Which is why I think you see those evangelical reviewers who are okay with Bonhoeffer experiencing attraction to other men so long as we don’t talk about it. It’s an uncomfortable fact, this idea that a hero of the faith could experience this kind of attraction. It suggests that maybe contemporary gay people need to be listened to, may have something authentic to contribute to the conversations not just about sex and gender but all the other things worth discussing. And that’s uncomfortable for a lot of evangelicals, and more generally for any kind of people when they think a certain character trait is somehow shameful or disqualifying.
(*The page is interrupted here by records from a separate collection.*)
(* ===== verification/Gem5Int.v ===== *)
(** * Integer vector instructions on gem5's RISC-V model

    The single-width integer instructions between vector registers (formats
    OPIVV and OPMVV of isa/decoder.isa that use VectorIntFormat): the statement
    each executes per element, with the C++ types of its operands, the micro-op
    template around it and the macro-op that splits the group.

    Products and sums of the signed types are computed in [int] or [int64_t]
    (an 8- or 16-bit operand is promoted), so a result that does not fit is a
    signed overflow, which C++ leaves undefined.

    The laws say what each statement computes in terms of the ISA's definition
    on mathematical integers, and that an instruction applies it to exactly the
    active elements of the group. *)

From Stdlib Require Import ZArith Lia.
From stdpp Require Import base numbers strings list.
From S2P Require Import Prelude Binary Gem5Utility Gem5Vset Gem5Vector Gem5VectorLaws Gem5Theorems.
#[local] Open Scope Z_scope.

(** The instructions, by the blocks of the decoder. *)
Inductive alu := VADD | VSUB | VMINU | VMIN | VMAXU | VMAX | VAND | VOR | VXOR.
Inductive vvm := VADC | VSBC | VMERGE | VMV.
Inductive shift := VSLL | VSRL | VSRA.
Inductive averaging := VAADDU | VAADD | VASUBU | VASUB.
Inductive muldiv := VDIVU | VDIV | VREMU | VREM | VMULHU | VMUL | VMULHSU | VMULH
  | VMADD | VNMSUB | VMACC | VNMSAC.
Inductive iop := Alu (o : alu) | Vvm (o : vvm) | Shift (o : shift) | Average (o : averaging) | MulDiv (o : muldiv).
This is a problem, but it’s a common problem in evangelical circles. Look at the arguments in evangelical circles for why it’s okay to consult books written by women but not be taught by women; it’s generally because their particular womanly traits are less obvious so you’re less conscious of being subjugated to a woman. I think there’s a very similar dynamic at work here: it’s okay to be taught by a homosexual but not as a homosexual person. Poor theologians, theologians of color, female theologians are all allowed to have a voice in theological things, but only so far as we can abstract those voices from those things that make them different from the white, upper-middle-class, straight, male vantage point that I think a lot of people coming from the majority identify with a universal human nature rather than their own unique starting position.
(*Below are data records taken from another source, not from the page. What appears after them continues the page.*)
(** ** checkIntegrity *)
Fixpoint ci_targets (count i : N) (data : list tableint) (inbound : list N) : res (list N) :=
  match data with
  | [] => Ok inbound
  | t :: rest =>
      if negb (t <? count) then Undef "assert(data[j] < cur_element_count)"
      else if t =? i then Undef "assert(data[j] != i)"
      else ci_targets count i rest (alter N.succ (N.to_nat t) inbound)
  end.

(** The lists of levels [l], [l + 1], ... ([n] of them) of element [i]. *)
Fixpoint ci_levels (n : nat) (s : hnsw) (i : tableint) (l : Z) (inbound : list N) (checked : N) :
    res (list N * N) :=
  match n with
  | O => Ok (inbound, checked)
  | S n =>
      ll_cur <- get_linklist_at_level s i l ;;
      data <- links_of ll_cur ;;
      inbound <- ci_targets (cur_element_count s) i data inbound ;;
      if bool_decide (size (list_to_set data : gset tableint) = length data)
      then ci_levels n s i (l + 1) inbound (checked + N.of_nat (length data))
      else Undef "assert(s.size() == size)"
  end.

Fixpoint ci_elements (n : nat) (s : hnsw) (i : tableint) (inbound : list N) (checked : N) :
    res (list N * N) :=
  match n with
  | O => Ok (inbound, checked)
  | S n =>
      lv <- get_level s i ;;
      r <- ci_levels (Z.to_nat (lv + 1)) s i 0 inbound checked ;;
      ci_elements n s (i + 1) r.1 r.2
  end.

(** The inbound counts and the number of connections checked. *)
Definition checkIntegrity (s : hnsw) : res (list N * N) :=
  let n := N.to_nat (cur_element_count s) in
  r <- ci_elements n s 0 (replicate n 0) 0 ;;
  if (1 <? n)%nat && negb (forallb (N.ltb 0) r.1) then Undef "assert(inbound_connections_num[i] > 0)"
  else Ok r.
End state.

(** ** Instances for running the model *)

(** An engine that reads its levels from a list, then returns 0. *)
#[export, program] Instance scripted_engine : RandomEngine := {
  engine := list N;
  seed_engine _ := [];
  random_level _ g := match g with [] => (Some 0%Z, []) | x :: r => (Some (Z.of_N x), r) end;
  uniform_float g := (SpecFloat.S754_zero false, g);
  inv_log M := M mod 18446744073709551616
}.
Next Obligation. intros M [|x g] l [= <-]; lia. Qed.
Next Obligation. intros M. by apply N.mod_lt. Qed.
Next Obligation. intros g. vm_compute. done. Qed.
In this particular case, I think Bonhoeffer’s romantic attraction for Bethge is much more relevant than it might have been otherwise. Because Bonhoeffer was living in Nazi Germany, where being gay could get you sent to jail. And Nazi jail, not the cushy American equivalent; I’m no expert on the period, but I wouldn’t be surprised if people in jail for homosexuality in the period faced something pretty close to concentration camp conditions without the crematoria. So if Bonhoeffer’s plot to kill Hitler was driven by this personal threat, this intense angst (and I do mean that in the German sense) that people just like him were being put through that horrible treatment, that would seem to be relevant to people who think that event was more driven by abstract principles. I would think that how he, as a man who experienced gay attraction, was impacted by the criminalization of homosexuality, how we read his reaction or lack of reaction changes quite a bit when you realize he wasn’t as disinterested as you might think. In fact, I suspect that this detail that he could have been among the persecuted groups for his sexual attraction draws into doubt the whole idea that we could or should be disinterested here.

Finally, I found it interesting – hilarious, actually – that so many of the evangelical reviewers expressed concern about whether our modern sexual categories could be safely imposed on someone living less than a century ago. I bring this up because a major point of contention in theological circles today when it comes to homosexuality is that precise point: whether what the Biblical authors condemn as sin (“man lying with a man as he would a woman,” etc.) is the same thing as what we mean by homosexuality. There are translation concerns (I personally believe that what the New Testament passages typically translate as homosexuality is much more in line with pedophilia) but there’s also the historical question of whether what we mean by homosexuality, any sexual orientation, would even be the kind of thing the Biblical writers would have had the language framework to talk about at all. Evangelical theologians are usually first in line to insist that those verses used to condemn gay sex are talking about all sex between men and women, not just some particular cultural practice that’s miles away to my mind from the modern sexual practice. So it’s a bit interesting when they say in the case of Bonhoeffer: he lived 70-80 years ago, so it’s irresponsible to describe him using the terms we use today.

Anyway it’s an interesting discussion, I thought. I think Dr. Marsh may have been on to something when he wondered if evangelicals would be bothered by his book’s claim, though I’m not sure it’s so straightforward as thinking this would make Bonhoeffer a sinful or not suitably evangelical figure. It’s more complicated than that. No more excusable, in my book, but certainly there’s more to the question than just “would evangelicals consider same-sex attraction to be sinful.

There and Back Again?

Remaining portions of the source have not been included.